Denn gleich nach dem Essen, ganz aufgewühlt von dem Glück, sich den
Bauch wieder mal fast bis zum Platzen vollschlagen zu können,
schüttelte er sich, daß die Sabberbacken nur so flogen - und Spucke
und Speisereste auch. Überhaupt - die Sabbelei dieses Tyson war selbst
für eine hartnäckig unbelehrbare Freundin seiner Rasse (als die ich
mich schon wiederholt geoutet habe) eine Prüfung. Er brauchte nur
einmal durchs Haus zu gehen, schon hingen von den Möbelecken,
Tischkanten und Sofalehnen, selbst von Wänden und Decken lange, zähe
Schleimfäden - als würde man in Guntersdorf jetzt auch in Not geratene
Aliens beherbergen.
Ich habe mal beobachtet, wie Tyson vor seiner eigenen Spucke erschrak:
Er schüttelte sich kräftig, daß die Sabbel-Fetzen nicht nur
seitwärts, sondern auch hoch in die Luft flogen. Als das Zeug dann -
direkt über ihm - wieder runter kam, sah es für ihn aus, als würde
man mit irgendwas nach ihm werfen - mit einem beherzten Satz zur Seite
konnte er sich in Sicherheit bringen.
Bei Tyson galten einfach andere Maßstäbe. Mit dem riesigen Schädel,
hängenden Augenlidern, Ohren groß wie Pfannkuchen und seinem bald
wieder erlangten Normalgewicht von über 80 Kilo, war er schon eine
beeindruckende Erscheinung. Manche Leute, die sich bei uns für ihn
beworben hatten, zogen kopfschüttelnd wieder ab, nein, so gigantisch
hatten sie ihn sich nun auch wieder nicht vorgestellt.
Eine Familie kam angefahren mit so einem kleinen „Ford K“; sie
hatten sich gedacht, daß der Hund, den sie da in dem Tierheim in
Guntersdorf abholen wollten, gut hinten im Stauraum, also einer etwas
größeren Taschenablage sitzen könne...
Aber ich wollte ja
noch erzählen, wie es dazu kam, daß in Guntersdorf die Erde bebte.

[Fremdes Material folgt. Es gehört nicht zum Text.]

Lemma single_nh_spec row r s others :
  wf_core (next_id s) (r :: others) (all_nexthops s) → r_nexthops r = [] → row_ok row →
  ¬ (1 < length (rr_nexthops row))%nat →
  ∃ l' s', mfold single_nh_step (rr_nexthops row) ([], r) s =
      Ok ((programmed_nexthops s row, set_r_nexthops l' r), s') ∧
    only_nhs s s' ∧ wf_core (next_id s') (set_r_nexthops l' r :: others) (all_nexthops s') ∧
    nh_key <$> l' ≡ₚ nh_row_key <$> selected_rows row.
Proof.
  intros Hwf Hr (Hok & Hnd & Hlen) H1. unfold programmed_nexthops, selected_rows.
  rewrite decide_False by done.
  destruct (rr_nexthops row) as [|n [|n' rows]]; [| |simpl in H1; lia].
  { exists (r_nexthops r), s. rewrite set_r_nexthops_id, Hr. by split_and!. }
  apply Forall_cons in Hok as [Hn _]. cbn [mfold]. unfold single_nh_step.
  rewrite filter_cons, filter_nil. destruct (nh_row_valid n) eqn:Hv.
  2:{ exists (r_nexthops r), s. rewrite set_r_nexthops_id, Hr. by split_and!. }
  rewrite decide_True by done. simpl in Hlen.
  destruct (nexthop_add_spec r n s others) as (nh & l' & s' & E & Hnh & Hl' & Ho & Hwf'); try done.
  { rewrite Hr. set_solver. } { rewrite Hr. simpl. lia. }
  exists l', s'. split_and!; [|done|done|].
  - unfold mbind, M_bind. rewrite E. simpl. rewrite ofp_slot_ok by (simpl; lia).
    rewrite (set_nh_spec (r_id r)) by (by eapply nh_of_row_ok). simpl.
    rewrite (nh_of_row_key _ _ _ Hnh), (slot_env s s') by apply Ho.
    by destruct Hnh as (-> & _).
  - rewrite Hl', Hr. csimpl. by rewrite (nh_of_row_key _ _ _ Hnh).
Qed.

Lemma programmed_ok s row : row_ok row → Forall slot_ok (programmed_nexthops s row).
Proof.
  intros (Hok & _). unfold programmed_nexthops.
  assert (∀ n, n ∈ selected_rows row → nh_row_ok n ∧ nh_row_valid n = true) as Hsel.
  { intros n [Hv Hn]%list_elem_of_filter. split; [by eapply Forall_forall in Hn|done]. }
  case_decide.
  - assert (Forall slot_ok (omap (λ n, resolved_slot s (nhr_ip_address n) (nh_row_key n))
                              (selected_rows row))) as Hres.
    { apply Forall_forall. intros o (n & Hn & E)%list_elem_of_omap. apply Hsel in Hn as [Hn Hv].
      pose proof (slot_is_ok s n Hn Hv) as Hslot. unfold slot, ip_slot, resolved_slot in *.
      destruct (nhr_ip_address n); [|by injection E as <-].
      destruct (neighbor_resolved _); [|done]. by injection E as <-. }
    destruct (omap _ _); [|done]. apply Forall_take, Forall_forall.
    intros o (n & Hn & E)%list_elem_of_omap. apply Hsel in Hn as [(_ & Hi & _) Hv].
    unfold unresolved_slot in E. destruct (nhr_ip_address n); [|done]. simpl in E.
    injection E as <-. by apply Hi.
  - apply Forall_fmap, Forall_forall. intros n Hn. apply Hsel in Hn as [??]. by apply slot_is_ok.
Qed.

Lemma action_event_log s s' a r nhs :
  log s' = log s → action_event s' a r nhs = action_event s a r nhs.
Proof. intros E. unfold action_event, route_action. by rewrite E. Qed.

(** The event of an action that is skipped when there is nothing to do. *)
Definition event_unless_empty (s : st) (a : ofproto_route_action) (r : route)
  (nhs : list ofproto_route_nexthop) : list l3_event :=
  match nhs with
  | [] => []
  | _ => [action_event s a r nhs]
  end.

Lemma event_unless_empty_log s s' a r nhs :
  log s' = log s → event_unless_empty s' a r nhs = event_unless_empty s a r nhs.
Proof. intros E. unfold event_unless_empty. destruct nhs; [done|]. by rewrite (action_event_log s s'). Qed.

(** A change of the log and of the status rows only. *)
Definition only_log (evs : list l3_event) (s s' : st) : Prop :=
  same_env s s' ∧ all_routes s' = all_routes s ∧ all_nexthops s' = all_nexthops s ∧
  next_id s' = next_id s ∧ log s' = log s ++ evs.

Coba, unser Doggenrüde und vermeintlicher Hausherr, war zwar gut einen
Kopf kleiner als Tyson, war aber trotzdem - oder gerade deshalb -
ziemlich sauer auf den gelben Riesen. Da Coba nicht gerade wenig zu
verlieren hatte, war er also Titelverteidiger und Herausforderer in
einer Person. Eine Zeitlang hatte er zähneknirschend mit angesehen, wie
sich „alles nur noch um diesen Tyson dreht“, und als dieser mir auch
noch schöne Augen machte, platzte ihm der Kragen, und er mußte ihm -
wenigstens einmal - zeigen, wo der Hammer hängt. Glauben Sie mir, im
Angesicht zweier raufender Doggenrüden, die zusammen an die 150 Kilo
auf die Waage bringen, sind Sie heilfroh, wenn Sie nicht allein zu Hause
sind. Lisa war zur Stelle, Gott sei Dank. Zu zweit konnten wir die
beiden trennen, bevor es ernsthafte Blessuren gab.
Als sich einige Wochen
später eine junge Familie für Tyson interessierte, war dieser es dann,
der dem Coba eine Nase drehte. Stolz und glücklich verließ er uns,
stieg zu den Leuten ins Auto und fuhr davon. Wir kauften einige Kübel
Wandfarbe und machten uns daran, seine Spuren zu beseitigen.
Es war eine nette
Familie, die ihn zu sich holte - und hart im Nehmen. Sie hatten schon
mal eine Sabbeldogge gehabt und ließen sich nicht unterkriegen. Ob des
neuen Designs nannten sie die Wände im Eßzimmer einfach „Stracciatella“
- und damit basta. Tyson und die Tochter des Hauses verstanden sich
prima, auch aber nicht nur weil das Kind bis hin zu den Schokokeksen
alles mit dem Hund teilte.
Er gab einen prächtigen Familienhund ab, dieser riesige gelbe Hund,
für den immer ein bißchen andere Dimensionen zu gelten hatten. Leider
war das Glück nur kurz. Nach knapp einem Jahr - er war gerade mal drei
- starb Tyson an Herzschwäche. Vielleicht hatte der Herzmuskel Schaden
genommen in der Zeit, als er zum Gerippe abmagerte; vielleicht ist aber
auch die Natur bloß nicht eingerichtet - auf so große Hunde.